I am also grieving this pastoral transition. While in my heart I know that my family and I are making the right decision for Noah and as much as we are excited about being in Huntington and closer to family, these realities also come with it a lot of grief. With every ministry ending there comes with it sorrow for relationships that will come to an end. So, please know that while my heart is looking ahead to the season to come, it is mournful for a season that is coming to a close.

I grieve where we are in our conversations with one another. Our conversations often represent the divides we experience today. We are living in one of the most divisive times that I can remember. Sociologists will try to come up with reasons for this – social media, political divide, etc. – but I don’t believe we spend enough time sorrowful for how we treat one another. If you are a progressive, there is a tendency to assume the worst among those who are conservative. The same goes with conservatives in how they view progressives. We dismiss those, with our words, the very people we disagree with. It often comes as a result of our inability to find common ground with one another, and this grieves me.

There is much more that grieves my soul, today, but these are just a few. My soul is heavy as we enter this holy season of Lent. As such, I recognize that within my own self is a need for God to heal these places of brokenness, to allow me to see my own contributions into these areas of grief, and to let God lead me into a path of deeper discipleship.

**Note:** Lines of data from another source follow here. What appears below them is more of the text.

(* ===== verification/StrCli.v ===== *)
(** * A client with nonblocking I/O

    Stevens/unpv13e/nonblock/strclinonb.c: [str_cli] copies standard input to a
    socket and the socket to standard output, through two buffers with two
    pointers each, and never blocks in a read or a write. *)

From S2P Require Import Prelude CLib BufIO.

(** A buffer of [MAXLINE] bytes: the bytes between its start and the input
    pointer, and the offset of the output pointer. *)
Record nbuf := NBuf { nb_data : buf; nb_out : nat }.

Definition nb_room (b : nbuf) : nat := MAXLINE - length (nb_data b).
Definition nb_pending (b : nbuf) : buf := drop (nb_out b) (nb_data b).

(** [iptr += n] after a read, and [optr += n] after a write with the return to
    the beginning of the buffer. *)
Definition nb_fill (b : nbuf) (got : buf) : nbuf := NBuf (nb_data b ++ got) (nb_out b).
Definition nb_drain (b : nbuf) (n : nat) : nbuf :=
  if (nb_out b + n =? length (nb_data b))%nat then NBuf [] 0
  else NBuf (nb_data b) (nb_out b + n).

(** The variables of [str_cli], and what has passed through the descriptors:
    the bytes read from standard input and from the socket, the bytes written to
    the socket and to standard output, and the calls of [Shutdown]. *)
Record cli := Cli {
  c_to : nbuf; c_fr : nbuf; stdineof : bool;
  read_stdin : buf; wrote_sock : buf; read_sock : buf; wrote_stdout : buf; fins : nat }.

Definition cli_init : cli := Cli (NBuf [] 0) (NBuf [] 0) false [] [] [] [] 0.
Lemma k_read_ok w i fd k k' :
  serv_ok w -> kids w !! i = Some k -> k_at k = KRead -> 0 <= fd -> k_fds k !! fd = None ->
  k_read i fd w k = Some k' -> kid_steps i k k'.
Proof.
  intros Hw Hk Hat Hfd Hfree. unfold k_read. destruct (so_kid _ Hw _ _ Hk) as [K1 K2 K3 K4 K5 K6 K7 K8].
  rewrite Hat in K2, K4, K5, K6. rewrite bool_decide_true by done.
  destruct (inbox k) as [|m q] eqn:Ei.
  { cbn. destruct (kid_entry _ _ _ Hw Hk) as [ch Hc]. by rewrite (held_parent w i ch k) by done. }
  apply Forall_cons_1 in K1 as [Hm K1]. destruct (good_msg_conn m Hm) as (c & Hc & Hr). rewrite Hr.
  replace (fd <? 0) with false by lia. cbn [length Nat.eqb orb]. intros [= <-]. split.
  - split; wfields; try done.
    + rewrite lookup_insert_ne by (intros ->; congruence). done.
    + intros fd' j. rewrite lookup_insert_Some. intros [[_ ?]|[_ ?]]; [done|by eapply K3].
    + cbn [kid_conn]. intros fd' [= ->]. exists c. by rewrite lookup_insert_eq.
    + intros fd' c'. rewrite lookup_insert_Some. intros [[-> _]|[_ E]]; [done|]. by apply K5 in E.
  - unfold token. wfields. rewrite Ei, Hat. cbn [length at_work]. lia.
  - unfold taken, doing. wfields. rewrite Ei, Hat, lookup_insert_eq, bind_cons, Hc. done.
  - intros [E|[job E]]; [by left|congruence].
Qed.

Lemma conn_rl_ok k c : rl_ok (k_rl k) -> read_cnt (k_rl k) <= 0 ->
  rl_ok (conn_rl client k c) /\ stream (conn_rl client k c) = pending (client c).
Proof. intros H1 H2. split; [done|]. unfold stream. by rewrite unread_empty. Qed.

Lemma web_serve_answers k c :
  rl_ok (k_rl k) -> read_cnt (k_rl k) <= 0 -> answered result (conn_rl client k c) (web_serve result (conn_rl client k c)).
Proof using result_len.
  intros H1 H2. destruct (conn_rl_ok k c H1 H2) as [Hok _]. apply web_child_answers; [done|done|apply Nat.lt_succ_diag_r].
Qed.

Section Child.
Variable stays : nat -> bool.

(** Serving a client: what it does, and that it does something unless a number the
    client sent does not fit a [long]. *)
Lemma k_serve_ok i fd k k' :
  kid_ok i k -> k_at k = KServe fd -> k_serve client stays result fd k = Some k' -> kid_steps i k k'.
Proof using result_len.
  intros [K1 K2 K3 K4 K5 K6 [K7 K7'] K8] Hat. rewrite Hat in K2, K4, K5, K6.
  unfold k_serve. destruct (K4 fd eq_refl) as [c Hc]. rewrite Hc.
  destruct (conn_rl_ok k c K7 K7') as [_ Hst].
  pose proof (web_serve_answers k c K7 K7') as Ha. unfold answered in Ha. rewrite Hst in Ha. destruct (asked (pending (client c))) as [ns e] eqn:Easked.
  destruct (web_serve result _) as [[] st|x|u]; [destruct (stays c); [done|]| |done]; intros [= <-].
  - destruct Ha as (-> & Hsent & Hok' & Hcnt & _). split.
    + split; wfields; try done. apply Forall_app_2; [done|]. apply Forall_singleton. split; cbn [fst snd].
      * by rewrite Easked.
      * by rewrite Hsent, Easked.
    + unfold token. wfields. by rewrite Hat.
    + unfold taken, doing. wfields. rewrite Hat, Hc, fmap_app, <- app_assoc. done.
    + intros [E|[job E]]; [by left|congruence].
  - destruct Ha as [_ Ha]. split.
    + split; wfields; try done.
      intros job [= <-]. exists c. split; [done|]. unfold refuses. rewrite Easked. by destruct Ha; [left|right].
    + unfold token. wfields. by rewrite Hat.
    + unfold taken, doing. wfields. by rewrite Hat, Hc.
    + intros _. right. by exists (Some c).
Qed.

Lemma k_close_ok i fd k : kid_ok i k -> k_at k = KClose fd -> kid_steps i k (k_move KWrite (delete fd (k_fds k)) k).
Proof.
  intros [K1 K2 K3 K4 K5 K6 K7 K8] Hat. rewrite Hat in K2, K4, K5, K6. split.
  - destruct (K4 fd eq_refl) as [c Hc]. split; wfields; try done.
    + rewrite lookup_delete_ne by (intros ->; congruence). done.
    + intros fd' j [_ E]%lookup_delete_Some. by eapply K3.
    + intros fd' c' [Hne E]%lookup_delete_Some. apply K5 in E. cbn in E. by simplify_eq.
  - unfold token. wfields. by rewrite Hat.
  - unfold taken, doing. wfields. by rewrite Hat.
  - intros [E|[job E]]; [by left|congruence].
Qed.

Lemma k_write_ok w i k :
  serv_ok w -> kids w !! i = Some k -> k_at k = KWrite -> kid_steps i k (k_write i w k).
Proof.
  intros Hw Hk Hat. destruct (so_kid _ Hw _ _ Hk) as [K1 K2 K3 K4 K5 K6 K7 K8]. rewrite Hat in K2, K4, K5, K6.
  unfold k_write. destruct (kid_entry _ _ _ Hw Hk) as [ch Hc]. rewrite (held_parent w i ch k) by done. split.
  - by split.
  - unfold token. wfields. rewrite Hat, length_app. cbn. lia.
  - unfold taken, doing. wfields. by rewrite Hat.
  - intros _. left. wfields. by destruct (outbox k).
Qed.

Lemma child_main_ok w i fd k k' :
  serv_ok w -> kids w !! i = Some k -> 0 <= fd -> k_fds k !! fd = None ->
  child_main client stays result i fd w k = Some k' -> kid_steps i k k'.
Proof using result_len.
  intros Hw Hk Hfd Hfree. unfold child_main. destruct (k_at k) eqn:Hat.
  - by eapply k_read_ok.
  - eapply k_serve_ok; [by eapply so_kid|done].
  - intros [= <-]. eapply k_close_ok; [by eapply so_kid|done].
  - intros [= <-]. by eapply k_write_ok.
  - done.
Qed.

Lemma child_step_ok w i fd k k' :
  serv_ok w -> kids w !! i = Some k -> 0 <= fd -> k_fds k !! fd = None ->
  child_main client stays result i fd w k = Some k' -> serv_ok (set_kids (<[i := k']> (kids w)) w).
Proof using result_len.
  intros Hw Hk Hfd Hfree Hs. destruct (child_main_ok _ _ _ _ _ Hw Hk Hfd Hfree Hs). by eapply kid_moved.
Qed.

End Child.

(** ** Steps of the parent *)

Lemma pass_to_none p i : hand_fd p = None -> pass_to p i = 0%nat.
Proof. by destruct p. Qed.
Lemma in_hand_none w : hand_fd (ppc w) = None -> in_hand w = [].
Proof. unfold in_hand. by destruct (ppc w). Qed.

(** A step that changes nothing but the place the parent is at. *)
Lemma point_moved w p :
  serv_ok w -> hand_fd (ppc w) = None -> hand_fd p = None -> point_ok (set_ppc p w) -> serv_ok (set_ppc p w).
Proof.
  intros [Hlen Hkid Hentry Hna Hlis Hms Hmx Hends Hhand Honly Hflow Hpt] H1 H2 Hp. split; try done; wfields.
  - intros i ch k Hc Hk. destruct (Hentry i ch k Hc Hk) as [E1 E2 E3 E4]. rewrite pass_to_none in E2, E4 by done.
    split; wfields; by rewrite ?pass_to_none.
  - by rewrite H2.
  - intros fd c E. apply Honly in E. congruence.
  - rewrite in_hand_none in Hflow by done. rewrite in_hand_none; done.
Qed.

That is my prayer for my own life, today, and I hope it is also your prayer. Lent provides us an opportunity to recognize these places of grief that we have because the world doesn’t match up to the desires of God. For that matter, these places of grief come about because we know we don’t always live into the purposes God has for our lives.

We cannot carry on and act as though these places do not exist. That is a heavy temptation that hovers over us. To ignore common realities, these places of grief, and to move on as if nothing is wrong is something that we all face, because we live in a world that would rather move on that deal with the deeper realities of life. In doing so, we prevent the work of God’s holy love to heal us, renew us, and reshape us for deeper living with the Lord and one another.

The deeper walk calls us to experience the work of God’s love in the midst of the grief and to remember God is always present. We cannot ignore grief, but we can see them as an opportunity for us to grow deeper in our relationship with the Lord.

As we embark on this season of Lent, yes, I am mindful that there are several places of grief in my life. Yet, I remain hopeful, because God is present to heal, renew, and reshape these places of grief into opportunities for new life to shine through.

That is the promise of the Resurrection, after all, that Lent guides us towards.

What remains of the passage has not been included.